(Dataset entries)

•••

(** * lava.magma.core.decorator: the class decorators [implements],
      [requires] and [tags]

    A shallow embedding of [src/lava/magma/core/decorator.py].

    The decorators read and write class attributes of Python classes, so the
    model carries an explicit program state:

    - a table of classes; every class has a name, the tail of its method
      resolution order (its proper ancestors, linearised) and its own
      attribute dictionary ([cls.__dict__]);
    - a heap of [list] objects.  The lists stored in class attributes are
      objects with an identity: [.copy()] and [+] allocate a new object,
      [.append] and [.extend] update one in place, and [setattr] stores a
      reference.  Two attributes may therefore alias one list.

    Exceptions do not roll the state back: a computation returns the state it
    reached together with either the raised exception or its value. *)

From stdpp Require Import base option list strings gmap.
From Stdlib Require Import ZArith.

Local Open Scope string_scope.
Local Open Scope list_scope.
Local Open Scope nat_scope.

(** ** Values *)

(** Identity of a class object. *)
Abbreviation classid := positive.

(** Address of a [list] object on the heap. *)
Abbreviation loc := nat.

(** Values passed as decorator arguments and held as list elements.  None of
    the decorators updates an argument in place, so a list or tuple literal
    found inside the arguments is held by value. *)
#[warnings="-register-all"]
Inductive pyval : Type :=
  | VNone
  | VInt (z : Z)
  | VStr (s : string)
  | VCls (c : classid)
  | VList (l : list pyval)
  | VTuple (l : list pyval).

(** Values of the class attributes the decorators deal with: [None], a class,
    or a reference to a list object. *)
Inductive attr : Type :=
  | ANone
  | ACls (c : classid)
  | AList (l : loc).

Global Instance attr_eq_dec : EqDecision attr.
Proof. solve_decision. Defined.

(** ** Classes and the program state *)

Record class_obj : Type := ClassObj {
  c_name : string;
  (** [cls.__mro__] without its head, which is always [cls] itself *)
  c_ancestors : list classid;
  (** [cls.__dict__] *)
  c_dict : gmap string attr
}.

Record state : Type := State {
  classes : gmap classid class_obj;
  heap : list (list pyval)
}.

(** ** Exceptions *)

(** The texts of the assertion errors raised in this file. *)
Inductive assert_msg : Type :=
  | NoMessage
      (* raise AssertionError *)
  | MsgNotProcessModel
      (* Decorated class must be a subclass of 'AbstractProcessModel'. *)
  | MsgAlreadyProcess (name : string)
      (* ProcessModel '<name>' already implements a Process
         (perhaps due to sub classing). *)
  | MsgAlreadyProtocol (name : string)
      (* ProcessModel '<name>' already implements a SyncProtocol
         (perhaps due to sub classing). *)
  | MsgRequiresItem
      (* 'requires' accepts individual or lists of 'AbstractResources'. *)
  | MsgRequiresList
      (* Lists passed to 'require' must contain subclasses of
         AbstractResource. *)
  | MsgTagsInput.
      (* Invalid input to the 'tags' decorator. Valid input should be
         keywords as strings or a list of strings *)

Inductive exn : Type :=
  | AssertionError (m : assert_msg)
  | TypeError
  | AttributeError.

(** The error taxonomy of the specification, read off the raise sites. *)
Definition InvalidArgument (e : exn) : Prop :=
  e = AssertionError NoMessage ∨ e = AssertionError MsgRequiresItem ∨
  e = AssertionError MsgRequiresList ∨ e = AssertionError MsgTagsInput.

Definition InvalidTarget (e : exn) : Prop :=
  e = AssertionError MsgNotProcessModel.

Definition ConflictError (e : exn) : Prop :=
  ∃ name, e = AssertionError (MsgAlreadyProcess name) ∨
          e = AssertionError (MsgAlreadyProtocol name).

(** ** The monad of stateful computations that may raise *)

Definition M (A : Type) : Type := state → state * (exn + A).

Definition ret {A} (a : A) : M A := λ st, (st, inr a).

Definition raise {A} (e : exn) : M A := λ st, (st, inl e).

Definition bind {A B} (m : M A) (k : A → M B) : M B :=
  λ st, match m st with
        | (st', inl e) => (st', inl e)
        | (st', inr a) => k a st'
        end.

Notation "x <- m ;; k" := (bind m (λ x, k))
  (at level 100, m at next level, right associativity,
   format "'[v' x  <-  m  ;;  '/' k ']'").
Notation "m ;;; k" := (bind m (λ _, k))
  (at level 100, right associativity).

(** [for x in l: body x] *)
Fixpoint for_each {A} (body : A → M unit) (l : list A) : M unit :=
  match l with
  | [] => ret tt
  | x :: l' => body x ;;; for_each body l'
  end.

(** What a computation did. *)
Definition final {A} (r : state * (exn + A)) : state := fst r.
Definition outcome {A} (r : state * (exn + A)) : exn + A := snd r.

(** ** Primitive operations of the Python runtime *)

(** [cls.__mro__]; [None] when [c] is not a class of the program. *)
Definition mro (st : state) (c : classid) : option (list classid) :=
  o ← classes st !! c; Some (c :: c_ancestors o).

(** [issubclass(c, base)] for a class [c]: [base] occurs in the method
    resolution order of [c]; no class is registered as a virtual subclass of
    an abstract base class.  On something that is not a class Python raises
    [TypeError]. *)
Definition issubclass_cls (c base : classid) : M bool :=
  λ st, match mro st c with
        | Some m => (st, inr (bool_decide (base ∈ m)))
        | None => (st, inl TypeError)
        end.

Definition issubclass (v : pyval) (base : classid) : M bool :=
  match v with
  | VCls c => issubclass_cls c base
  | _ => raise TypeError
  end.

(** First hit of attribute [name] along a method resolution order. *)
Fixpoint lookup_mro (cs : gmap classid class_obj) (name : string)
    (m : list classid) : option attr :=
  match m with
  | [] => None
  | c :: m' =>
      match cs !! c with
      | Some o =>
          match c_dict o !! name with
          | Some a => Some a
          | None => lookup_mro cs name m'
          end
      | None => lookup_mro cs name m'
      end
  end.

(** The attribute [name] as visible on class [c]: its own or the nearest
    inherited one. *)
Definition visible (st : state) (c : classid) (name : string) : option attr :=
  m ← mro st c; lookup_mro (classes st) name m.

(** [hasattr(cls, name)] *)
Definition hasattr (c : classid) (name : string) : M bool :=
  λ st, (st, inr (bool_decide (is_Some (visible st c name)))).

(** [cls.name] *)
Definition getattr (c : classid) (name : string) : M attr :=
  λ st, match visible st c name with
        | Some a => (st, inr a)
        | None => (st, inl AttributeError)
        end.

(** [setattr(cls, name, a)]: writes the own dictionary of [cls]. *)
Definition set_own (name : string) (a : attr) (o : class_obj) : class_obj :=
  ClassObj (c_name o) (c_ancestors o) (<[name := a]> (c_dict o)).

Definition setattr (c : classid) (name : string) (a : attr) : M unit :=
  λ st, match classes st !! c with
        | Some o => (State (<[c := set_own name a o]> (classes st)) (heap st),
                     inr tt)
        | None => (st, inl TypeError)
        end.

(** [cls.__name__] *)
Definition class_name (c : classid) : M string :=
  λ st, match classes st !! c with
        | Some o => (st, inr (c_name o))
        | None => (st, inl TypeError)
        end.

(** Contents of the list object at [l]; a reference that the program never
    allocated reads as the empty list. *)
Definition list_at (st : state) (l : loc) : list pyval :=
  default [] (heap st !! l).

Definition read_list (l : loc) : M (list pyval) :=
  λ st, (st, inr (list_at st l)).

(** A new list object holding [xs]: [list(xs)], [[]], and the results of
    [.copy()] and [+]. *)
Definition new_list (xs : list pyval) : M loc :=
  λ st, (State (classes st) (heap st ++ [xs]), inr (length (heap st))).

(** In-place update of the list object at [l]. *)
Definition write_list (l : loc) (xs : list pyval) : M unit :=
  λ st, (State (classes st) (<[l := xs]> (heap st)), inr tt).

(** [l.append(x)] *)
Definition list_append (l : loc) (x : pyval) : M unit :=
  xs <- read_list l ;; write_list l (xs ++ [x]).

(** [l.extend(ys)] *)
Definition list_extend (l : loc) (ys : list pyval) : M unit :=
  xs <- read_list l ;; write_list l (xs ++ ys).

(** [a.copy()] on the attribute values of the model: a list object is
    copied; [None] has no such method and a class is taken to have none
    either.  Values of other types that do have a [copy] method, such as a
    dict or a set, are not among the attribute values of the model. *)
Definition copy (a : attr) : M loc :=
  match a with
  | AList l => xs <- read_list l ;; new_list xs
  | _ => raise AttributeError
  end.

(** [l1 + l2] on two list objects *)
Definition list_add (l1 l2 : loc) : M loc :=
  xs <- read_list l1 ;; ys <- read_list l2 ;; new_list (xs ++ ys).

(** Truth value of an attribute value: [None] and the empty list are false,
    a class is true. *)
Definition truth_value (st : state) (a : attr) : bool :=
  match a with
  | ANone => false
  | ACls _ => true
  | AList l => match list_at st l with [] => false | _ :: _ => true end
  end.

Definition truthy (a : attr) : M bool :=
  λ st, (st, inr (truth_value st a)).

•••

• _What this task involves_
Output the lines above exactly, but only those between the line holding "(** ** Classes and the program state *)" and the line holding "MsgAlreadyProcess (name : string)", inclusive.

• _Response box_
(** ** Classes and the program state *)

Record class_obj : Type := ClassObj {
  c_name : string;
  (** [cls.__mro__] without its head, which is always [cls] itself *)
  c_ancestors : list classid;
  (** [cls.__dict__] *)
  c_dict : gmap string attr
}.

Record state : Type := State {
  classes : gmap classid class_obj;
  heap : list (list pyval)
}.

(** ** Exceptions *)

(** The texts of the assertion errors raised in this file. *)
Inductive assert_msg : Type :=
  | NoMessage
      (* raise AssertionError *)
  | MsgNotProcessModel
      (* Decorated class must be a subclass of 'AbstractProcessModel'. *)
  | MsgAlreadyProcess (name : string)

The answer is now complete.